# Aim of the task
Of all the lines in the entries below, give again exactly those starting at the line containing "rewrite fmap_imap. change" and ending at the line containing "Lemma vp_byName j", both ends included, and no others.

# Stored data entries
=== Begin Enclosure ===
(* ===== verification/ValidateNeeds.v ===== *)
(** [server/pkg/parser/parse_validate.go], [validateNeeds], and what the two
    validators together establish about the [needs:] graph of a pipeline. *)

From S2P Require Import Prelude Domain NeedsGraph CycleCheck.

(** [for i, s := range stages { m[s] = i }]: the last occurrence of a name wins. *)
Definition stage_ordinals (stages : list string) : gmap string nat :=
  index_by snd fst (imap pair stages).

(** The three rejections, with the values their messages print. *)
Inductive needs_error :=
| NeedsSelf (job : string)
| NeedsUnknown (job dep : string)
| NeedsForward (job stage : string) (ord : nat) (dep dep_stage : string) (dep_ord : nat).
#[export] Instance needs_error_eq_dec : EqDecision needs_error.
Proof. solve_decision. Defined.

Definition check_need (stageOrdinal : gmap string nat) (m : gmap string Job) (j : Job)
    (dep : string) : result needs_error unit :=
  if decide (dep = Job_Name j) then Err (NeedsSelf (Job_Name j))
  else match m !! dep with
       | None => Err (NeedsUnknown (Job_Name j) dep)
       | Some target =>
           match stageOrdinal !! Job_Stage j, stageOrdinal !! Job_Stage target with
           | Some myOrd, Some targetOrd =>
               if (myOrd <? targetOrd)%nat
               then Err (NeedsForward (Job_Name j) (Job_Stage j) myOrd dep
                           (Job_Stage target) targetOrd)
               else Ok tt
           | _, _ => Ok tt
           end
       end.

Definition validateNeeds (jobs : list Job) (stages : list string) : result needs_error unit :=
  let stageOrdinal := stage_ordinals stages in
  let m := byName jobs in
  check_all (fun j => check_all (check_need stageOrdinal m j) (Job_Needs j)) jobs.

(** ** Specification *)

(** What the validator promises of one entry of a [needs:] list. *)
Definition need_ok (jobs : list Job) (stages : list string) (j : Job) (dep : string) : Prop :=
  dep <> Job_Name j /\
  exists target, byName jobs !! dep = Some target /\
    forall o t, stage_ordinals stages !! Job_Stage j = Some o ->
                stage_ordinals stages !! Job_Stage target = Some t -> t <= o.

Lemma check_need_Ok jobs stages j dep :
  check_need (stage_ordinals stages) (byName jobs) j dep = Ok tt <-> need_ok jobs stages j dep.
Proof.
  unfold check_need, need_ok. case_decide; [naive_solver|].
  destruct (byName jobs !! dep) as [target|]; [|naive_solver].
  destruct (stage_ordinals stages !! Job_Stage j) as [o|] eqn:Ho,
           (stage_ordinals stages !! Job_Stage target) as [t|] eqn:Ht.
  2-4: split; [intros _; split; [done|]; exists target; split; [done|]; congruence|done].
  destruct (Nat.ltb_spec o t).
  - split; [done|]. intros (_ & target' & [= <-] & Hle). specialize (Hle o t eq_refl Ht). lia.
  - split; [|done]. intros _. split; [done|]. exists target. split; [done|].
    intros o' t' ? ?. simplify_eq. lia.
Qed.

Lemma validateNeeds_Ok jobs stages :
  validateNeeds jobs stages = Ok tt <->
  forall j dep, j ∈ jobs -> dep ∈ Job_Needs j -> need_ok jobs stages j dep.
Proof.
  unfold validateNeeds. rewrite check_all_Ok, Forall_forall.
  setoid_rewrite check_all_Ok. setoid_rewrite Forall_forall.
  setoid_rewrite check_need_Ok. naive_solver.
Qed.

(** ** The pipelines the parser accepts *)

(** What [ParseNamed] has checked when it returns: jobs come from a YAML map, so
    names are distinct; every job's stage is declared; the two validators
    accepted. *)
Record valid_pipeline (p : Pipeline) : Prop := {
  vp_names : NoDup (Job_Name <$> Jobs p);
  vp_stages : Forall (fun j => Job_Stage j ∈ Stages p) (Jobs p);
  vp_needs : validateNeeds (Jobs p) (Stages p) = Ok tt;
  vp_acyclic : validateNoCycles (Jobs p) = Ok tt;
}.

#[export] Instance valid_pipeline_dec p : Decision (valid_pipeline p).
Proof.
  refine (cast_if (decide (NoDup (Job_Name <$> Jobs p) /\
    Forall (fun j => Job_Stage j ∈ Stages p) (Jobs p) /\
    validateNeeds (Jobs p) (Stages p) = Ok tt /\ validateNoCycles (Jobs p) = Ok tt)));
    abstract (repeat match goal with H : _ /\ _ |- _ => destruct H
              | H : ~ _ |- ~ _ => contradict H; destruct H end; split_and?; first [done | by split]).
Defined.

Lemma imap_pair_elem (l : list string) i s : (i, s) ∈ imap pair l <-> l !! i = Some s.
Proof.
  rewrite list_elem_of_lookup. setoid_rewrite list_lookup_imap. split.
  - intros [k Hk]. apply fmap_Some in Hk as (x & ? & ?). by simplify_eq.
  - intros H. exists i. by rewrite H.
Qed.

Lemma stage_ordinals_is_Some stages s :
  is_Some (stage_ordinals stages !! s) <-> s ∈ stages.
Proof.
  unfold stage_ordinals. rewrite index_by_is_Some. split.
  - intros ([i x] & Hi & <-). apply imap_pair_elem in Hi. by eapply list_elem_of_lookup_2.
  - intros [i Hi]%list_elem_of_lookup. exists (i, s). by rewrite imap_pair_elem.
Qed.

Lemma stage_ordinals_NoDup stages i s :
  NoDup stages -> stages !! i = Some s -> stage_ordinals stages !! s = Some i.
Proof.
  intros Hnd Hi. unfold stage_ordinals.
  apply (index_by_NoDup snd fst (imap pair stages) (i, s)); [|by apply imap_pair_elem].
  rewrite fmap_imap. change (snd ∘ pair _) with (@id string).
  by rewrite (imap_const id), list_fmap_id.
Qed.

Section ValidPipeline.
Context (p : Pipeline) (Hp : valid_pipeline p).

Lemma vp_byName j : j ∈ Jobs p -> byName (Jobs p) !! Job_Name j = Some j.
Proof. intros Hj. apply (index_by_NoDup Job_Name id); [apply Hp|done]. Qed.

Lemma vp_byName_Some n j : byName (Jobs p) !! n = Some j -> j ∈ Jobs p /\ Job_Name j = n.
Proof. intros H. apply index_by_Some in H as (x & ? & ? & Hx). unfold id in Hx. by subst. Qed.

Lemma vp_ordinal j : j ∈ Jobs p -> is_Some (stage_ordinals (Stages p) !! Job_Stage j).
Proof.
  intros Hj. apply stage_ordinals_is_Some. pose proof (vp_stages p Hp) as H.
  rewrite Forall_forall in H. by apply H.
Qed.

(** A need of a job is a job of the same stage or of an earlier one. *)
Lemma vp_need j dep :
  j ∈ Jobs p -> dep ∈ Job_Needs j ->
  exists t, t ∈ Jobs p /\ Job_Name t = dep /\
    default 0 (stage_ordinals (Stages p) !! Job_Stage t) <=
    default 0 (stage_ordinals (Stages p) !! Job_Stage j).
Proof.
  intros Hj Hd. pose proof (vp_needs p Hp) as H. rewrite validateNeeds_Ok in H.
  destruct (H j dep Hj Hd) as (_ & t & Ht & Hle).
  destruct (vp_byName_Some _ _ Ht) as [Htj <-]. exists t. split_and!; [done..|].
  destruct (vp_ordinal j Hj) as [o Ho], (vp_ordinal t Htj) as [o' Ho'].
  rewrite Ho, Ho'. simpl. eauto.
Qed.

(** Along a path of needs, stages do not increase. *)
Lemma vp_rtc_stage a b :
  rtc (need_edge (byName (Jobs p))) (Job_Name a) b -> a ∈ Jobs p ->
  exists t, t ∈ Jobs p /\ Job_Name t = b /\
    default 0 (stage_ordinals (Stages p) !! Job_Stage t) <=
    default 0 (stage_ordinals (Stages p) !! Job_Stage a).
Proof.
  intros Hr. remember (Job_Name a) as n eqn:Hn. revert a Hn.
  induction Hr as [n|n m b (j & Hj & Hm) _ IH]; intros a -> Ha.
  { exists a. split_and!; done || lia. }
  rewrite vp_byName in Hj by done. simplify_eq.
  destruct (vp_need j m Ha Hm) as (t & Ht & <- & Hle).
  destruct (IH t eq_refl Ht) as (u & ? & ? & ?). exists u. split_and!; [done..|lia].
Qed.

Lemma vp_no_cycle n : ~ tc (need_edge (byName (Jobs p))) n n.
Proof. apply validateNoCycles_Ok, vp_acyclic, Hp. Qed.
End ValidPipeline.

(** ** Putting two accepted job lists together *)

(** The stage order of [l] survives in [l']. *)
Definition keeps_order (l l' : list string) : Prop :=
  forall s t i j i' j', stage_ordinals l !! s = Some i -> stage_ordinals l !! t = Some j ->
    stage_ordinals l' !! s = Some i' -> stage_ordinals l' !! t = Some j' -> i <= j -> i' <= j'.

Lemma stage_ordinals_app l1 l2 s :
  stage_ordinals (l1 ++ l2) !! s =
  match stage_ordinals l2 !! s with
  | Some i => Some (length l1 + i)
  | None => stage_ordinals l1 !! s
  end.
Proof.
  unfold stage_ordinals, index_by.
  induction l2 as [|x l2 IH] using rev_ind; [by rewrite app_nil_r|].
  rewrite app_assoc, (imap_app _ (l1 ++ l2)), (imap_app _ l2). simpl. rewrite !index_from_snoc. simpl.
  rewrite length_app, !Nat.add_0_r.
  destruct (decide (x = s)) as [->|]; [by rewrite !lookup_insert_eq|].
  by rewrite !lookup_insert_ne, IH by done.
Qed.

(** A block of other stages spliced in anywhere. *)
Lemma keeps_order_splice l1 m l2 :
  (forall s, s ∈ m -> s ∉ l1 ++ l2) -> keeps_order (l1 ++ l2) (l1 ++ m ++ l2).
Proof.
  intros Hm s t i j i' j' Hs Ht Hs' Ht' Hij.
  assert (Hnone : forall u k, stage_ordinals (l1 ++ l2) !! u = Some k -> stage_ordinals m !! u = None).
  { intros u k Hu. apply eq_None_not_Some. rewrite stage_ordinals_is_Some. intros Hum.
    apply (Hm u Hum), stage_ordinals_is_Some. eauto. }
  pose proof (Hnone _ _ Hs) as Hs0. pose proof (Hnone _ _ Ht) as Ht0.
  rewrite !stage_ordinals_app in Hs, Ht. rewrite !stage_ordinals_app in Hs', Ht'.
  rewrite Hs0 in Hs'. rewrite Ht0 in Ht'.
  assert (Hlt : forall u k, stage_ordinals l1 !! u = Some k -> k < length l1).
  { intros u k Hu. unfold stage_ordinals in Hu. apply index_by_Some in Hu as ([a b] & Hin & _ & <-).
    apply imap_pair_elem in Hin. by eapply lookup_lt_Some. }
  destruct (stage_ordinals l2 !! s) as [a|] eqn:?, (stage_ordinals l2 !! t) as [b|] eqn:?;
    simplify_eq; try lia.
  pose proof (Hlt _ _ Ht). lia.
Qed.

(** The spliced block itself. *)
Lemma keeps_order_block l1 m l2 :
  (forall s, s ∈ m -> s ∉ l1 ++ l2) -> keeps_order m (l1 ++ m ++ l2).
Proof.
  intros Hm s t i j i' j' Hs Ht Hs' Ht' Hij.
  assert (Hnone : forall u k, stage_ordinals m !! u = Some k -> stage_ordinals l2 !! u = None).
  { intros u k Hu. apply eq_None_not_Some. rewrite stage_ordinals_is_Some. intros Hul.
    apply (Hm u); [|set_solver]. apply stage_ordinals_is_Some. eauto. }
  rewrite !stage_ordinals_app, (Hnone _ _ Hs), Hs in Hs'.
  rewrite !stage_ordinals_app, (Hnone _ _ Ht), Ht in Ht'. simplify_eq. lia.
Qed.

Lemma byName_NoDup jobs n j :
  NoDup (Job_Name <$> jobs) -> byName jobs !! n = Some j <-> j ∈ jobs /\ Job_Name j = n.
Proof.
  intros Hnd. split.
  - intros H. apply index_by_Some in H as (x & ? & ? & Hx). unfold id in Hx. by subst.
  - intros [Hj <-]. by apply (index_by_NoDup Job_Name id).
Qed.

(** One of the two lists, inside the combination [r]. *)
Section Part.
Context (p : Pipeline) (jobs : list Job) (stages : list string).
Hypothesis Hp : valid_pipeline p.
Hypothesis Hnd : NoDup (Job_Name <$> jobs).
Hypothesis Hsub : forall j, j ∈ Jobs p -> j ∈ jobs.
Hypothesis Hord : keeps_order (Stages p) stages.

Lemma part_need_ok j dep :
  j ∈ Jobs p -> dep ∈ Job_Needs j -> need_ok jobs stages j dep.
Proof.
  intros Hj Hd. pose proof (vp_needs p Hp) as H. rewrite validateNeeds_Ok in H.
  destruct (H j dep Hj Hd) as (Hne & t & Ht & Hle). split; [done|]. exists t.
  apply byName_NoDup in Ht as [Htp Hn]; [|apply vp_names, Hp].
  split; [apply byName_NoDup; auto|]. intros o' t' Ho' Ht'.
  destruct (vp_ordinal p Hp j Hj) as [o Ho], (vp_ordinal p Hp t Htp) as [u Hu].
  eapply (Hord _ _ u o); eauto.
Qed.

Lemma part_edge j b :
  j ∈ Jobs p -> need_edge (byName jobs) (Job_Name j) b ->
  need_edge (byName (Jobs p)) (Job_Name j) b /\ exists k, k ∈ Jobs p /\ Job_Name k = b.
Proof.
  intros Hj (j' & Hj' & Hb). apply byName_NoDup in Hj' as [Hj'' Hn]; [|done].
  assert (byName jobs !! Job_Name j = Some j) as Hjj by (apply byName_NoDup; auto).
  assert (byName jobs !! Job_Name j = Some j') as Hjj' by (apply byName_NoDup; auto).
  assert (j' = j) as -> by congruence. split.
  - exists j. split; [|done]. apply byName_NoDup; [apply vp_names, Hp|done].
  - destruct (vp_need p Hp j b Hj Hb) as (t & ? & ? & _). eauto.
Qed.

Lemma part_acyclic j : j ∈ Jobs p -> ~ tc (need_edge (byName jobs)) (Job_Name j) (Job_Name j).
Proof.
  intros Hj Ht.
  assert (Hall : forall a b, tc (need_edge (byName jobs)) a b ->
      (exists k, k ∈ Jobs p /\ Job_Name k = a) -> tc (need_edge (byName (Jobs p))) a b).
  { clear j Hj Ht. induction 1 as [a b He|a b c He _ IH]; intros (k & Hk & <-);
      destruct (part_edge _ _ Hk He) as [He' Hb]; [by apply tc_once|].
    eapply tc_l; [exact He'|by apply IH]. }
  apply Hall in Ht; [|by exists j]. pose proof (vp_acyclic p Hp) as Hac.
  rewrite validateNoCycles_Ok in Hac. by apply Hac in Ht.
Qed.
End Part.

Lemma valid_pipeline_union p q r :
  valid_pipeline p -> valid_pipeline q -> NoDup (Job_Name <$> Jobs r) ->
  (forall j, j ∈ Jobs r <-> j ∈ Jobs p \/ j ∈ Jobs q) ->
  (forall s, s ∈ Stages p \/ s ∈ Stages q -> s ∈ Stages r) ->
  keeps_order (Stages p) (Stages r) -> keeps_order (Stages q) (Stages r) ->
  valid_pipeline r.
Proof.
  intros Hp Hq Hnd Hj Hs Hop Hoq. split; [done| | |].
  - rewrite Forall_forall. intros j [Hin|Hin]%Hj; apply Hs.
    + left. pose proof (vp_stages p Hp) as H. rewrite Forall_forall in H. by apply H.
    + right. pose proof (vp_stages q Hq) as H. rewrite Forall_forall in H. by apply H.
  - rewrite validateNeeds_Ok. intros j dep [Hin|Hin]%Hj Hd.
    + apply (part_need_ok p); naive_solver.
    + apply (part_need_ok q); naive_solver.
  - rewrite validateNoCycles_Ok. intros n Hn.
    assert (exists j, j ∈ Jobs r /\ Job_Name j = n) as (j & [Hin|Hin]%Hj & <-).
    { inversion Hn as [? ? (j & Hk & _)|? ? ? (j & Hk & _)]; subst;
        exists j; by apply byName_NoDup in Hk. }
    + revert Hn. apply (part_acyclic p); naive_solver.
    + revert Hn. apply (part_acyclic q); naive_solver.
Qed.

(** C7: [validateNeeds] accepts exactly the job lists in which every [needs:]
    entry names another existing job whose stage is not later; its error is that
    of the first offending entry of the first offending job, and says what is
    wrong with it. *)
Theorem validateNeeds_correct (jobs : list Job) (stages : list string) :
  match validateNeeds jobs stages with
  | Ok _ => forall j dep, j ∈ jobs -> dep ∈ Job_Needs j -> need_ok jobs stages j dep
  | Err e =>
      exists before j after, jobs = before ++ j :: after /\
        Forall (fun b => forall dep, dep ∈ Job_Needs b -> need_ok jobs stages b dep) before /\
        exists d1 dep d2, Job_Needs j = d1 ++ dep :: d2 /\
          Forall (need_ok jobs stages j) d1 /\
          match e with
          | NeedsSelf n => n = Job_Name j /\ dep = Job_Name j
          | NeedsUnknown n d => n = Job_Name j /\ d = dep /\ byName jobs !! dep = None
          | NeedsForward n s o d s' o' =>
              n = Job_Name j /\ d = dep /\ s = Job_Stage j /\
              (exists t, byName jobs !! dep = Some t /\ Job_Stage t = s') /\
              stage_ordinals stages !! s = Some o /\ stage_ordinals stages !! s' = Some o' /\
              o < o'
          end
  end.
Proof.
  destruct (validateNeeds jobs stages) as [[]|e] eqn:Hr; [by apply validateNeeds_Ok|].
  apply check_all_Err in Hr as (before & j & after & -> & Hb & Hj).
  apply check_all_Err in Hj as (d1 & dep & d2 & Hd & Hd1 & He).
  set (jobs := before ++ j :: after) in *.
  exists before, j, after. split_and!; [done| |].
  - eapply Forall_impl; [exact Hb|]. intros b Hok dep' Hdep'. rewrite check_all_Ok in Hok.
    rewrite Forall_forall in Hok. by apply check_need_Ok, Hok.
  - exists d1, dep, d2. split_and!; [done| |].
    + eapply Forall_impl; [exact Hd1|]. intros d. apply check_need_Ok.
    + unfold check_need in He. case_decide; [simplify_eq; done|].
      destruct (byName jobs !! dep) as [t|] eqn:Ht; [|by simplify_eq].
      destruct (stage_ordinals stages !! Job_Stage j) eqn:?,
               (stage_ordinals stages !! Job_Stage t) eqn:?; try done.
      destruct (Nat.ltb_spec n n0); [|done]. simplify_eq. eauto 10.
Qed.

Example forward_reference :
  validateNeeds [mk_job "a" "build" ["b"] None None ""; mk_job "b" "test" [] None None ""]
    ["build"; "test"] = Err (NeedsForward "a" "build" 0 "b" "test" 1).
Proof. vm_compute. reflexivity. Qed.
=== End Enclosure ===
# Exercise solution
  rewrite fmap_imap. change (snd ∘ pair _) with (@id string).
  by rewrite (imap_const id), list_fmap_id.
Qed.

Section ValidPipeline.
Context (p : Pipeline) (Hp : valid_pipeline p).

Lemma vp_byName j : j ∈ Jobs p -> byName (Jobs p) !! Job_Name j = Some j.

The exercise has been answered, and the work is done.